### Data excerpts
● ● ● ● ●
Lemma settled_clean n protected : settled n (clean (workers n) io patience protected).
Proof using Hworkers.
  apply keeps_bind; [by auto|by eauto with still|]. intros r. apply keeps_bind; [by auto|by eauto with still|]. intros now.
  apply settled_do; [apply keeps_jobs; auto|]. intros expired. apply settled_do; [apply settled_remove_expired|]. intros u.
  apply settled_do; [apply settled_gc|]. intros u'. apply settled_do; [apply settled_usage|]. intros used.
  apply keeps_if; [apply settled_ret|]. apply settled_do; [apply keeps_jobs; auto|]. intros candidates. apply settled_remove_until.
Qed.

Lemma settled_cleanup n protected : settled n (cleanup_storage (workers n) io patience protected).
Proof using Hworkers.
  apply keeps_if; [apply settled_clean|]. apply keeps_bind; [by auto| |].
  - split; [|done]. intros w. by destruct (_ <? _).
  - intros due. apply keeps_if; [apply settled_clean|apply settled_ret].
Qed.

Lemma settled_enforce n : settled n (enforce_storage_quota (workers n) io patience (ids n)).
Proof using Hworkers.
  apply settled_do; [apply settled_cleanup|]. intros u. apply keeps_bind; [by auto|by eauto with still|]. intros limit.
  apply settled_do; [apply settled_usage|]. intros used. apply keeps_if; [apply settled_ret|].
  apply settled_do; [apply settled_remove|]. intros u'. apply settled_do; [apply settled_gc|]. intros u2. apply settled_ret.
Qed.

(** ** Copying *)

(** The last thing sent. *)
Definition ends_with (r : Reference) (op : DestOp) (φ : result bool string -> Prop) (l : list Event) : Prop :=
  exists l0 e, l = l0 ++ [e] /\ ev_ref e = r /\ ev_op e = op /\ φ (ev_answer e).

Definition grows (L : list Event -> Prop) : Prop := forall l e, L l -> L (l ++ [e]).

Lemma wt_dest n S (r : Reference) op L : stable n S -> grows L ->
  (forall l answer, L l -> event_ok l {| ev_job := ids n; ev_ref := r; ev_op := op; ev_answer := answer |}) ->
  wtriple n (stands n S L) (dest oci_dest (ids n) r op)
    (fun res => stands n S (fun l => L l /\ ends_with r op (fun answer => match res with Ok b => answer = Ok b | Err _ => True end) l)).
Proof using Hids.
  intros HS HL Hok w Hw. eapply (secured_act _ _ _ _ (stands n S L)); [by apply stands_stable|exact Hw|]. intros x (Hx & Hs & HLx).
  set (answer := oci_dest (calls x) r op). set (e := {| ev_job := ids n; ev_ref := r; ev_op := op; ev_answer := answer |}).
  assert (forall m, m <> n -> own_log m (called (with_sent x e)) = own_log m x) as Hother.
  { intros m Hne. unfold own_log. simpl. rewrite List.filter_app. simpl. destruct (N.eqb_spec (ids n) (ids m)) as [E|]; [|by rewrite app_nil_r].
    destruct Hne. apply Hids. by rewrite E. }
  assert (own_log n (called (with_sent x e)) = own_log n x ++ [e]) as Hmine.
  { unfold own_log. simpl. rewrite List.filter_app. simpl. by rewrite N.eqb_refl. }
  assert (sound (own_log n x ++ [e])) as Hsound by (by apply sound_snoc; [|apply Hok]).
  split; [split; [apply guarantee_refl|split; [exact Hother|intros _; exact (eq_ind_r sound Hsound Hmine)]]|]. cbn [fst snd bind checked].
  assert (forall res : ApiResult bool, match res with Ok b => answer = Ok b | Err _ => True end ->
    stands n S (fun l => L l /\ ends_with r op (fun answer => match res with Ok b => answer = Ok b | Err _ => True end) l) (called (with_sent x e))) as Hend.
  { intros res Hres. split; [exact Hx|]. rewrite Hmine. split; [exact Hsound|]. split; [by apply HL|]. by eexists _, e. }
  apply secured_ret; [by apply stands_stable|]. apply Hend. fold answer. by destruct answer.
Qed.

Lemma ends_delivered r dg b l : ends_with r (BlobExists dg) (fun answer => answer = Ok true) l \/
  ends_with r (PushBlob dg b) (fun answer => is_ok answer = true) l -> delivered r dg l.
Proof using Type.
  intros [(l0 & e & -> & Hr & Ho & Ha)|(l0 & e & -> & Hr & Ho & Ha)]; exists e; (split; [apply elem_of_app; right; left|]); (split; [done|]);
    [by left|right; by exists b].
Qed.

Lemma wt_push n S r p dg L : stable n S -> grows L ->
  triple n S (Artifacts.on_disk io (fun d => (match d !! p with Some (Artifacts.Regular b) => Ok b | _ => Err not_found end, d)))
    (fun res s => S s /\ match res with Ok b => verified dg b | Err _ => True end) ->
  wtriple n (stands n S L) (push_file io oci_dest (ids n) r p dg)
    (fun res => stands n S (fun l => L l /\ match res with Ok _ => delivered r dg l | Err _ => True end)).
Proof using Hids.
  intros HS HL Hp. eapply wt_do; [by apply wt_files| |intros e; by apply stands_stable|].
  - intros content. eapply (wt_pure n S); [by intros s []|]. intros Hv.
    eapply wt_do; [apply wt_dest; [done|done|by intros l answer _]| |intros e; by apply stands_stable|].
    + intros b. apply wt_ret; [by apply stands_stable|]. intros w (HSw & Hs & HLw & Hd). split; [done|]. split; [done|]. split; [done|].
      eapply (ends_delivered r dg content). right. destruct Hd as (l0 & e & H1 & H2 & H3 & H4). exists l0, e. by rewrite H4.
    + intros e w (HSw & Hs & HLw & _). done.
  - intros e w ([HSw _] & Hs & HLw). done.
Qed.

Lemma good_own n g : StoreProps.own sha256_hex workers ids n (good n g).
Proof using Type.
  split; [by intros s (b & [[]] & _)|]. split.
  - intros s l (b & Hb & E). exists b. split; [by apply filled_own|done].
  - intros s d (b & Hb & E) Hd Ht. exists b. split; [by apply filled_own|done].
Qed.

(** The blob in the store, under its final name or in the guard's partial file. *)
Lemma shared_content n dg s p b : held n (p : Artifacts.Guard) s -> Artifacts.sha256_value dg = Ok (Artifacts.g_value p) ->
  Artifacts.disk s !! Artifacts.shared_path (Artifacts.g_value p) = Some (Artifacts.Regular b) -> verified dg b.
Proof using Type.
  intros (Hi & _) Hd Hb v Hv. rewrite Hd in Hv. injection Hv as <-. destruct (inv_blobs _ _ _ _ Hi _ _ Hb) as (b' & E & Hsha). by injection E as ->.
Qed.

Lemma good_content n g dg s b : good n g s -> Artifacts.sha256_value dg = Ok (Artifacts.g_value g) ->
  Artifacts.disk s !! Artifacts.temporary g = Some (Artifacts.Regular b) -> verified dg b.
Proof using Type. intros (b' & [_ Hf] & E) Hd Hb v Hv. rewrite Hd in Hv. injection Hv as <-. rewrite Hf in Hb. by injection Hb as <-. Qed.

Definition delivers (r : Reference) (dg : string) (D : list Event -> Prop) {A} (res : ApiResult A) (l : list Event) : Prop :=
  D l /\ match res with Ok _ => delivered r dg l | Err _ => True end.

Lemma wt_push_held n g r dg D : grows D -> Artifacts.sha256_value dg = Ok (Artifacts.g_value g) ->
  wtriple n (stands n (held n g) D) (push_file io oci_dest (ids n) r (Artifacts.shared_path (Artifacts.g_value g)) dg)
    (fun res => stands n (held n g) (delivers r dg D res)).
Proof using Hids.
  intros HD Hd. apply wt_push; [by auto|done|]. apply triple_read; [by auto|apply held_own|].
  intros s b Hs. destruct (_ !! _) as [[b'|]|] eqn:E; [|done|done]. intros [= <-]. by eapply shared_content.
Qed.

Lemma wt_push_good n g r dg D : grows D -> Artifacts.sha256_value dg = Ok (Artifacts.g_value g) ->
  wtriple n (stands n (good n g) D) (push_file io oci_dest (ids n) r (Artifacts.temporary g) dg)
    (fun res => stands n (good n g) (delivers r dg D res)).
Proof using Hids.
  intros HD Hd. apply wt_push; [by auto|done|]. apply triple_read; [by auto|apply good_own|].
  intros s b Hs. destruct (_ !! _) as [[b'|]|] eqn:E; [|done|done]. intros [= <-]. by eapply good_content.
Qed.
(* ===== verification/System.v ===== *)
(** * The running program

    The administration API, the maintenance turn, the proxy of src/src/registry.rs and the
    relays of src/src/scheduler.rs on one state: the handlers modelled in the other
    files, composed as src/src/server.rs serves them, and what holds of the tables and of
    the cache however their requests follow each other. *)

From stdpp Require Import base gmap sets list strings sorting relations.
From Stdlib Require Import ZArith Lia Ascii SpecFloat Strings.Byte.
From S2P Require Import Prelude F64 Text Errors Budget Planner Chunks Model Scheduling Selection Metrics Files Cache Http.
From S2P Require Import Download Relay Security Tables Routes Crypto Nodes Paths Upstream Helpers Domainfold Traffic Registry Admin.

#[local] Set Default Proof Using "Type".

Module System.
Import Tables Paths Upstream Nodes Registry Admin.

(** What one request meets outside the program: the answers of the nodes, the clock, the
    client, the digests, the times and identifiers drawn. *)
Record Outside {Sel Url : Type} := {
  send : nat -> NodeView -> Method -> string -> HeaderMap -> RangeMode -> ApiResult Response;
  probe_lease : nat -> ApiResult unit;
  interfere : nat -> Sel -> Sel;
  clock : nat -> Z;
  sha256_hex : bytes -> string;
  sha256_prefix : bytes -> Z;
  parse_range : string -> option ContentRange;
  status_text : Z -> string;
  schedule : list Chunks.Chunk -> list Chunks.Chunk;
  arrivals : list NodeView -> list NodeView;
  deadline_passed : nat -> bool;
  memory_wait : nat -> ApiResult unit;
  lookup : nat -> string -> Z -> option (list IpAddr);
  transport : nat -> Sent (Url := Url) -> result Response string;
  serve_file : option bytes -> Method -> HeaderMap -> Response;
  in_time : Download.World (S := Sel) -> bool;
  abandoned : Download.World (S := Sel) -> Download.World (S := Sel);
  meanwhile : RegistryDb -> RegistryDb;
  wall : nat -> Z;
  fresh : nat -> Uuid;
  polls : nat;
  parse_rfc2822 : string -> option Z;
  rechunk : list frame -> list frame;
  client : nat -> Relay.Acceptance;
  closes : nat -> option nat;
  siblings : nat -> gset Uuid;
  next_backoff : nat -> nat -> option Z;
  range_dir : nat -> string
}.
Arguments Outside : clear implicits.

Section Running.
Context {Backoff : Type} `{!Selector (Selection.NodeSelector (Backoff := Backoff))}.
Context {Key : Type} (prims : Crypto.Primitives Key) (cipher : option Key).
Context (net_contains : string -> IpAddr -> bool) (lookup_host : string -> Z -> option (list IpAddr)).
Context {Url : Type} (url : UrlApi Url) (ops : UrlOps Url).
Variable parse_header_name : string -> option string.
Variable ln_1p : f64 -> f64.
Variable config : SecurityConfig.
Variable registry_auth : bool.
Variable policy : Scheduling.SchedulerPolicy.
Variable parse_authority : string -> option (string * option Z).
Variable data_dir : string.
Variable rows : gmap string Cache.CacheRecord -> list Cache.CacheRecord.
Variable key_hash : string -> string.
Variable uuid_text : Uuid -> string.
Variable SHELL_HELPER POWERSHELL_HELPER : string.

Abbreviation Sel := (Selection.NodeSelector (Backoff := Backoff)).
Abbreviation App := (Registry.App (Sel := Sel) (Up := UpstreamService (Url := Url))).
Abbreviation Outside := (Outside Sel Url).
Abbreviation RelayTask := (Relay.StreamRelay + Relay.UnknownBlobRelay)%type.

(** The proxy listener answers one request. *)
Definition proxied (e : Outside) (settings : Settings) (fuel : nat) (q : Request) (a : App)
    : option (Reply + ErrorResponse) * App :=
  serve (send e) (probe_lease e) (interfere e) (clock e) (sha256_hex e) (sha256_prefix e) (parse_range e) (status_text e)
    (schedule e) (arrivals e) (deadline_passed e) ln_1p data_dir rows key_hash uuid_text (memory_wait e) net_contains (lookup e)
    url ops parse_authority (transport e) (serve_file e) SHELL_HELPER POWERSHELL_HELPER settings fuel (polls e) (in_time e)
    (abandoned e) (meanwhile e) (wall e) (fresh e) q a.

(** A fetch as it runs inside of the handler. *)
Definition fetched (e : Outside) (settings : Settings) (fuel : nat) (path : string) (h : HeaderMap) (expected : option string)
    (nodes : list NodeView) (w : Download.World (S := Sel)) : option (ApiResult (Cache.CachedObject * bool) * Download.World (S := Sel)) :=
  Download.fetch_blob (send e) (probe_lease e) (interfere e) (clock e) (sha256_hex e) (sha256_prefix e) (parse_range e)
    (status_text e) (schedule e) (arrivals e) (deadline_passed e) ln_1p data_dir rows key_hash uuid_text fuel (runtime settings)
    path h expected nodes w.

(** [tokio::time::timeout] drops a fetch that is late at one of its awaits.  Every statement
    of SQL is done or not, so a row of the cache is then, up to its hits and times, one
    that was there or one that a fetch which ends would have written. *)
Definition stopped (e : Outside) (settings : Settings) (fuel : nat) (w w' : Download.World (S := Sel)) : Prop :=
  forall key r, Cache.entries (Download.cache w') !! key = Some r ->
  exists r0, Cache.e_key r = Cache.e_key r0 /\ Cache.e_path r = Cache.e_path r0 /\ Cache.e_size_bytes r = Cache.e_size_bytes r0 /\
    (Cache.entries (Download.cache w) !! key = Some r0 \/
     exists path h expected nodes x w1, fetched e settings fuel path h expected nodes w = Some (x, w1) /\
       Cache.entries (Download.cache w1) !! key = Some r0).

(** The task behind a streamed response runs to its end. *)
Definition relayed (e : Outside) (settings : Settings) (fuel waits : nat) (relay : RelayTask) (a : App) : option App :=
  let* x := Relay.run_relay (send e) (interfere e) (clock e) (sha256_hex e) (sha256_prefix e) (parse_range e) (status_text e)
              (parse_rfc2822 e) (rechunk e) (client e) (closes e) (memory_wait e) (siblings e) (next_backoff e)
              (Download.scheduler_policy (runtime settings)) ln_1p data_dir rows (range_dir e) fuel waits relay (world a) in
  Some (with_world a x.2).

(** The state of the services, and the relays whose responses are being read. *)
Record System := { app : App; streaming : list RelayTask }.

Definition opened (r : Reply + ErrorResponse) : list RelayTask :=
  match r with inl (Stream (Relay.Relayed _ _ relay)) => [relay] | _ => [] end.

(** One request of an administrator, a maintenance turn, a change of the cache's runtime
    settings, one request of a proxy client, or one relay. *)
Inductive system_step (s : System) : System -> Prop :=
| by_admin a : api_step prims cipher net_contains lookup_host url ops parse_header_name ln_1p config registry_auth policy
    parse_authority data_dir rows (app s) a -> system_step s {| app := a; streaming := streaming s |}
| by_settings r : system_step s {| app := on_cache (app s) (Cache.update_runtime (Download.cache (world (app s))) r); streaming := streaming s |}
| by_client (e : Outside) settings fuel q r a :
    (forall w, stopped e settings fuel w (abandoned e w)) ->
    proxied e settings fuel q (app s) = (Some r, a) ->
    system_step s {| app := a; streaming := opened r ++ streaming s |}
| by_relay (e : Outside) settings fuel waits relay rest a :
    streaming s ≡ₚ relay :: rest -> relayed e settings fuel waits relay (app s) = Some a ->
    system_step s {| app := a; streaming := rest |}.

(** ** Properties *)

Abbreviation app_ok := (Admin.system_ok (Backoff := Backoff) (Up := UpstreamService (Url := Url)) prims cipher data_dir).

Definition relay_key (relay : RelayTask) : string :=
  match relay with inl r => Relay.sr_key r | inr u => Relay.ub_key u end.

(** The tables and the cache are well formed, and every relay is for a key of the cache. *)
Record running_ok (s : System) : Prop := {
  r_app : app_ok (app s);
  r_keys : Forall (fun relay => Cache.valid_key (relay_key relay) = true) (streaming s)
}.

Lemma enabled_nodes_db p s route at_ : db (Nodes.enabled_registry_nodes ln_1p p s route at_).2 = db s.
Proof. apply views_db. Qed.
● ● ● ● ●
Retype, exactly and in full, the lines above from the one containing "(fun res s =>" through the one containing "- intros content.".

### Exercise solution
    (fun res s => S s /\ match res with Ok b => verified dg b | Err _ => True end) ->
  wtriple n (stands n S L) (push_file io oci_dest (ids n) r p dg)
    (fun res => stands n S (fun l => L l /\ match res with Ok _ => delivered r dg l | Err _ => True end)).
Proof using Hids.
  intros HS HL Hp. eapply wt_do; [by apply wt_files| |intros e; by apply stands_stable|].
  - intros content. eapply (wt_pure n S); [by intros s []|]. intros Hv.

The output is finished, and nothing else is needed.